I cried unto God with my voice, even unto God with my voice; and he gave ear unto me.

2In the day of my trouble I sought the Lord: my sore ran in the night, and ceased not: my soul refused to be comforted.

3I remembered God, and was troubled: I complained, and my spirit was overwhelmed. Selah.

4Thou holdest mine eyes waking: I am so troubled that I cannot speak.

5I have considered the days of old, the years of ancient times.

6I call to remembrance my song in the night: I commune with mine own heart: and my spirit made diligent search.

7Will the Lord cast off for ever? and will he be favourable no more?

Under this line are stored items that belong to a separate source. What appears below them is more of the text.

(** * llm-gateway-go: the prompt-size router and its usage metrics

    A shallow embedding of [gateway.go] (both variants kept in the
    repository: the earlier router without metrics, and the canonical
    router with the [/metrics] endpoint), followed by the properties of
    the routing policy, the payload analyzer, the proxy handler and the
    metrics aggregator.

    Go values are modelled as follows.
    - [int] is a 64-bit two's complement integer: a [Z] with the
      wrap-around of [+] written out ([GoInt.add]).
    - [string] and [[]byte] are byte sequences: a Rocq [string], whose
      characters are the 8-bit [ascii] values; [len] is the byte length.
    - [map[string]int] and [http.Header] are finite maps ([gmap]).
    - [float64] is an IEEE 754 binary64 value ([spec_float] with
      precision 53 and maximal exponent 1024).
    - the packages [encoding/json] and [net/http] are not part of the
      repository; the parts the gateway calls are modelled after their
      documented behaviour in the modules [Json] and [Http]. *)

From Stdlib Require Import ZArith Ascii String List Bool Lia.
From Stdlib Require Import Floats.SpecFloat.
From stdpp Require Import gmap strings list fin_maps.

Local Open Scope Z_scope.

(** ** Go's 64-bit [int] *)

Module GoInt.

Definition minInt : Z := - 2 ^ 63.
Definition maxInt : Z := 2 ^ 63 - 1.

(** Two's complement reduction into [minInt .. maxInt]. *)
Definition wrap (z : Z) : Z := (z + 2 ^ 63) mod 2 ^ 64 - 2 ^ 63.

(** [x + y] on [int]. *)
Definition add (x y : Z) : Z := wrap (x + y).

Definition inRange (z : Z) : Prop := minInt <= z <= maxInt.

(** [len(s)] of a string or byte slice. *)
Definition len (s : string) : Z := Z.of_nat (String.length s).

End GoInt.

(** ** Errors and results *)

(** The errors the gateway can see: those returned by
    [json.Unmarshal], by reading a body, by the upstream round trip and
    by writing to the caller, and the wrapping done with [fmt.Errorf]. *)
Inductive error : Type :=
  | SyntaxError
  | UnmarshalTypeError (value : string) (goType : string)
  | ReadError
  | TransportError
  | ErrBodyNotAllowed
  | WriteError
  | Wrapped (msg : string) (cause : error).

Inductive result (A : Type) : Type :=
  | Ok (a : A)
  | Err (e : error).
Arguments Ok {A} a.
Arguments Err {A} e.

(** ** Bytes *)

Definition quote : ascii := "034"%char.
Definition backslash : ascii := "092"%char.

Definition code (c : ascii) : Z := Z.of_N (N_of_ascii c).
Definition byte (z : Z) : ascii := ascii_of_N (Z.to_N z).

Definition between (lo hi c : ascii) : bool :=
  (code lo <=? code c) && (code c <=? code hi).

Definition isDigit (c : ascii) : bool := between "0" "9" c.
Definition isDigit19 (c : ascii) : bool := between "1" "9" c.
Definition isHex (c : ascii) : bool :=
  between "0" "9" c || between "a" "f" c || between "A" "F" c.

(** ** [encoding/json]: the scanner, string unquoting and the value tree

    [json.Unmarshal] first validates the whole input with the scanner of
    [scanner.go], a byte-stepping automaton with an explicit stack
    [parseState], and then walks the input again to fill the target.
    The automaton below has the states and transitions of [scanner.go];
    in addition each stack entry carries the members or elements read so
    far, so that the run also yields the value that was read. *)

Module Json.

#[local] Set Warnings "-register-all".

Inductive jvalue : Type :=
  | JNull
  | JBool (b : bool)
  | JNumber (literal : string)
  | JString (s : string)
  | JArray (elems : list jvalue)
  | JObject (members : list (string * jvalue)).

(** *** [unicode/utf8] and [unicode/utf16] *)

(** U+FFFD, [unicode.ReplacementChar], in UTF-8. *)
Definition replacementChar : string :=
  String (byte 0xEF) (String (byte 0xBF) (String (byte 0xBD) EmptyString)).
Lemma fixed_step_play_inv (d : Draw) (s : State) :
  play_inv s -> exists s', fixed_step d s = Ok s' /\ play_inv s'.
Proof.
  intros Hpi. pose proof (pi_inv _ Hpi) as Hinv.
  destruct (fixed_step_inv d s Hinv) as (s' & Hstep & Hinv' & _).
  exists s'. split; [exact Hstep|].
  destruct (paused s) eqn:Hp.
  { rewrite (fixed_step_idle d s (or_introl Hp)) in Hstep.
    injection Hstep as <-. exact Hpi. }
  destruct (game_over s) eqn:Ho.
  { rewrite (fixed_step_idle d s (or_intror Ho)) in Hstep.
    injection Hstep as <-. exact Hpi. }
  pose proof (inv_wf _ Hinv) as Hwf.
  assert (Hw : is_win s = false).
  { destruct (is_win s) eqn:E; [|reflexivity].
    rewrite (inv_over _ Hinv E) in Ho. discriminate. }
  pose proof (walls_phase_wf s Hwf) as Hwfw.
  destruct (walls_phase_frame (move_phase s)) as (_ & _ & Epw & Elw & Eow & Eww).
  destruct (ball_lost (walls_phase (move_phase s))) eqn:Hlostw.
  - rewrite (life_loss_step d s Hwf Hp Ho Hlostw) in Hstep.
    injection Hstep as <-.
    now apply lost_step_play_inv.
  - assert (Estep : fixed_step d s
                    = bricks_phase (paddle_phase (walls_phase (move_phase s)))).
    { unfold fixed_step, bottom_phase. now rewrite Hp, Ho, Hlostw. }
    rewrite Estep in Hstep.
    destruct (paddle_phase_frame (walls_phase (move_phase s)))
      as (_ & _ & Epp & Elp & Eop & Ewp).
    apply (stay_step_play_inv s (paddle_phase (walls_phase (move_phase s))) s');
      auto.
    + now apply paddle_phase_wf.
    + rewrite Elp, Elw. reflexivity.
    + rewrite Epp, Epw. reflexivity.
    + rewrite Eop, Eow. exact Ho.
    + rewrite Ewp, Eww. exact Hw.
    + apply paddle_phase_top; auto.
      unfold ball_lost in Hlostw. rewrite Z.gtb_ltb in Hlostw.
      apply Z.ltb_ge in Hlostw. exact Hlostw.
    + rewrite paddle_phase_speed, walls_phase_speed. apply (pi_speed _ Hpi).
Qed.

Lemma mouse_control_play_inv (mx : Z) (s : State) :
  play_inv s -> play_inv (mouse_control mx s).
Proof.
  intros [Hinv Hlo Hhi Hlost Hwon Htop Hpad Hsp].
  destruct (handle_inv (Mouse mx) s Hinv) as (s' & He & Hinv' & _).
  cbn [handle] in He. injection He as <-.
  pose proof (wf_paddle _ (inv_wf _ Hinv)) as Hshape.
  pose proof (wf_paddle _ (inv_wf _ Hinv')) as (_ & Pw & _).
  destruct (game_over s) eqn:Ho.
  - unfold mouse_control in *. rewrite Ho in *. cbn [negb] in *.
    constructor; auto. now rewrite Ho.
  - pose proof (mouse_control_left mx s Hshape Ho) as Hl.
    assert (Ef : lives (mouse_control mx s) = lives s /\
                 game_over (mouse_control mx s) = game_over s /\
                 is_win (mouse_control mx s) = is_win s /\
                 ball (mouse_control mx s) = ball s /\
                 vel (mouse_control mx s) = vel s).
    { unfold mouse_control. rewrite Ho. cbn [negb].
      split; [|split; [|split; [|split]]]; try reflexivity.
      unfold set_paddle. cbn [game_over]. exact Ho. }
    destruct Ef as (El & Eo & Ew & Eb & Ev).
    constructor.
    + exact Hinv'.
    + rewrite El. exact Hlo.
    + rewrite El. exact Hhi.
    + rewrite Eo, Ho. discriminate.
    + rewrite Ew, El. exact Hwon.
    + rewrite Eb. intros _. apply Htop. reflexivity.
    + unfold Rect.right. unfold Rect.left in *. rewrite Hl, Pw.
      unfold WIN_W, PADDLE_W. lia.
    + rewrite Ev. exact Hsp.
Qed.

Lemma handle_play_inv (e : Event) (s : State) :
  play_inv s -> exists s', handle e s = Ok s' /\ play_inv s'.
Proof.
  intros Hpi. destruct e as [|d|mx|d]; cbn [handle].
  - eexists; split; [reflexivity|].
    destruct Hpi as [Hinv Hlo Hhi Hlost Hwon Htop Hpad Hsp].
    destruct (handle_inv KeyP s Hinv) as (s' & He & Hinv' & _).
    cbn [handle] in He. injection He as <-.
    constructor; auto.
  - eexists; split; [reflexivity|]. apply new_game_play_inv.
  - eexists; split; [reflexivity|]. now apply mouse_control_play_inv.
  - now apply fixed_step_play_inv.
Qed.

Lemma reachable_play_inv (s : State) : reachable s -> play_inv s.
Proof.
  induction 1 as [d|e s s' _ IH He].
  - apply new_game_play_inv.
  - destruct (handle_play_inv e s IH) as (s'' & He' & Hpi).
    congruence.
Qed.

(** ** Counting cells *)

Lemma dead_in_row_le (row : list Z) :
  0 <= dead_in_row row <= Z.of_nat (length row).
Proof.
  unfold dead_in_row. pose proof (count_occ_bound Z.eq_dec 0 row). lia.
Qed.

Lemma dead_in_row_full (row : list Z) :
  dead_in_row row = Z.of_nat (length row) <-> row_cleared row = true.
Proof.
  unfold dead_in_row, row_cleared.
  induction row as [|a row IH]; cbn [count_occ length forallb].
  - split; reflexivity.
  - pose proof (count_occ_bound Z.eq_dec 0 row) as Hb.
    destruct (Z.eq_dec a 0) as [->|Hne].
    + cbn [Z.eqb andb]. rewrite <- IH. lia.
    + apply Z.eqb_neq in Hne. rewrite Hne. cbn [andb]. split; [lia|discriminate].
Qed.

Lemma dead_count_le (g : Grid) : 0 <= dead_count g <= cells g.
Proof.
  unfold dead_count, cells.
  induction g as [|row g IH]; cbn [fold_right]; [lia|].
  pose proof (dead_in_row_le row). lia.
Qed.

Lemma dead_count_full (g : Grid) :
  dead_count g = cells g <-> all_bricks_cleared g = true.
Proof.
  unfold all_bricks_cleared.
  induction g as [|row g IH]; cbn [forallb].
  - split; reflexivity.
  - pose proof (dead_in_row_le row) as Hr. pose proof (dead_count_le g) as Hg.
    pose proof (dead_in_row_full row) as Hf.
    rewrite andb_true_iff, <- IH, <- Hf.
    unfold dead_count, cells in *. cbn [fold_right]. lia.
Qed.

Lemma cells_shape (g : Grid) : grid_shape g -> cells g = 60.
Proof.
  intros [Hlen Hrows]. unfold cells.
  assert (H : forall l, Forall (fun row : list Z => length row = BRICK_COLS) l ->
                        fold_right (fun row n => Z.of_nat (length row) + n) 0 l
                        = 10 * Z.of_nat (length l)).
  { induction 1 as [|row l Hrow _ IH]; cbn [fold_right length]; [reflexivity|].
    rewrite IH, Hrow. unfold BRICK_COLS. lia. }
  rewrite (H g Hrows), Hlen. reflexivity.
Qed.

(** ** Invariants of a game *)

(** X7.  Between two events of a game the number of lives lies between 0
    and [START_LIVES], and the game is Lost exactly when no life is left. *)
Theorem lost_iff_no_lives (s : State) :
  reachable s ->
  0 <= lives s <= START_LIVES /\ (phase_of s = Lost <-> lives s = 0).
Proof.
  intros Hr. destruct (reachable_play_inv s Hr)
    as [Hinv Hlo Hhi Hlost Hwon Htop Hpad Hsp].
  split; [lia|].
  pose proof (inv_lives _ Hinv) as Hl.
  unfold phase_of.
  destruct (game_over s) eqn:Ho, (is_win s) eqn:Hw, (paused s); split; intros H;
    try discriminate; try reflexivity;
    try (apply Hlost; reflexivity);
    try (specialize (Hwon eq_refl); lia);
    try (specialize (Hl eq_refl); lia).
Qed.

Lemma lost_iff_no_lives_witness :
  let s := new_game (0%R, 0%R) in
  0 <= lives s <= START_LIVES /\ (phase_of s = Lost <-> lives s = 0).
Proof.
  apply (lost_iff_no_lives (new_game (0%R, 0%R))).
  apply reach_start.
Defined.

(** X8.  Between two events of a game the score lies between 0 and 600,
    and it is 600 exactly when the game is Won. *)
Theorem score_range (s : State) :
  reachable s ->
  0 <= score s <= 600 /\ (score s = 600 <-> phase_of s = Won).
Proof.
  intros Hr. pose proof (reachable_inv s Hr) as Hinv.
  pose proof (inv_score _ Hinv) as Hs.
  pose proof (dead_count_le (bricks s)) as Hd.
  pose proof (cells_shape _ (wf_grid _ (inv_wf _ Hinv))) as Hc.
  split; [lia|].
  rewrite (won_iff s Hinv), <- all_bricks_cleared_iff, <- dead_count_full.
  lia.
Qed.

Lemma score_range_witness :
  let s := new_game (0%R, 0%R) in
  0 <= score s <= 600 /\ (score s = 600 <-> phase_of s = Won).
Proof.
  apply (score_range (new_game (0%R, 0%R))).
  apply reach_start.
Defined.

(** X9.  The ball's speed is [BALL_SPEED] between any two events of a
    game: the launch has this speed, and walls, paddle and bricks keep it. *)
Theorem speed_is_constant (s : State) :
  reachable s -> speed (vel s) = BALL_SPEED.
Proof.
  intros Hr. apply (pi_speed _ (reachable_play_inv s Hr)).
Qed.

Lemma speed_is_constant_witness :
  speed (vel (new_game (0%R, 0%R))) = BALL_SPEED.
Proof.
  apply (speed_is_constant (new_game (0%R, 0%R))).
  apply reach_start.
Defined.

(** X10.  Between two events of a game the ball is a square of side
    [BALL_SIZE] that does not stick out of the window on the left, on the
    right or at the top; and while the game is not over its top edge is not
    below the window's bottom edge. *)
Theorem ball_stays_in_play (s : State) :
  reachable s ->
  Rect.w (ball s) = BALL_SIZE /\ Rect.h (ball s) = BALL_SIZE /\
  0 <= Rect.left (ball s) /\ Rect.right (ball s) <= WIN_W /\
  0 <= Rect.top (ball s) /\
  (game_over s = false -> Rect.top (ball s) <= WIN_H).
Proof.
  intros Hr. pose proof (reachable_play_inv s Hr) as Hpi.
  destruct (inv_wf _ (pi_inv _ Hpi)) as [[Bw Bh] _ _ (Hl & Hrt & Ht)].
  repeat split; auto. apply (pi_top _ Hpi).
Qed.

Lemma ball_stays_in_play_witness :
  let s := new_game (0%R, 0%R) in
  Rect.w (ball s) = BALL_SIZE /\ Rect.h (ball s) = BALL_SIZE /\
  0 <= Rect.left (ball s) /\ Rect.right (ball s) <= WIN_W /\
  0 <= Rect.top (ball s) /\
  (game_over s = false -> Rect.top (ball s) <= WIN_H).
Proof.
  apply (ball_stays_in_play (new_game (0%R, 0%R))).
  apply reach_start.
Defined.
(** ** Workload and wait time *)

(** C6 (workload, sentinel): when both counts are answered the workload
    is twice the count of active queue entries plus the count of the
    appointments of the day, both counts being non-negative; when either
    count is rejected the workload is 999; and no rejected count makes
    [findBestDoctor] fail once the directory has answered with at least
    one doctor. *)
Theorem workload_or_sentinel (m : Mongo) (db : DB) (now : Z) :
  (forall doctorId queueCount todayAppointments,
      countActiveQueue m db doctorId = Some queueCount ->
      countTodayAppointments m db now doctorId = Some todayAppointments ->
      calculateDoctorWorkload m db now doctorId
        = 2 * queueCount + todayAppointments /\
      0 <= queueCount /\ 0 <= todayAppointments) /\
  (forall doctorId,
      countActiveQueue m db doctorId = None \/
      countTodayAppointments m db now doctorId = None ->
      calculateDoctorWorkload m db now doctorId = 999) /\
  (forall specializations priority doctor others,
      findDoctors m db specializations = inr (doctor :: others) ->
      exists best, findBestDoctor m db now specializations priority = inr best).
Proof.
  split; [|split].
  - intros d q a Hq Ha. unfold calculateDoctorWorkload. rewrite Hq, Ha.
    split; [lia|].
    unfold countActiveQueue in Hq. unfold countTodayAppointments in Ha.
    cbv zeta in Ha.
    destruct (rejects m (QueueCount d)); [discriminate|].
    destruct (rejects m (AppointmentCount d)); [discriminate|].
    injection Hq as <-. injection Ha as <-. lia.
  - intros d [H | H]; unfold calculateDoctorWorkload.
    + now rewrite H.
    + rewrite H. now destruct (countActiveQueue m db d).
  - intros specs prio doctor others H. unfold findBestDoctor. rewrite H.
    cbn [List.length map]. 
    replace (Z.of_nat (S (List.length others)) =? 0) with false
      by (symmetry; apply Z.eqb_neq; lia).
    cbv zeta. unfold sortScores. cbn [fold_right].
    destruct (fold_right insertScore [] _) as [|b l]; cbn [insertScore].
    + eexists. reflexivity.
    + destruct (Qle_bool _ _); eexists; reflexivity.
Qed.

8Is his mercy clean gone for ever? doth his promise fail for evermore?

9Hath God forgotten to be gracious? hath he in anger shut up his tender mercies? Selah.

10And I said, This is my infirmity: but I will remember the years of the right hand of the most High.

11I will remember the works of the Lord: surely I will remember thy wonders of old.

12I will meditate also of all thy work, and talk of thy doings.

13Thy way, O God, is in the sanctuary: who is so great a God as our God?

14Thou art the God that doest wonders: thou hast declared thy strength among the people.

15Thou hast with thine arm redeemed thy people, the sons of Jacob and Joseph. Selah.

16The waters saw thee, O God, the waters saw thee; they were afraid: the depths also were troubled.

17The clouds poured out water: the skies sent out a sound: thine arrows also went abroad.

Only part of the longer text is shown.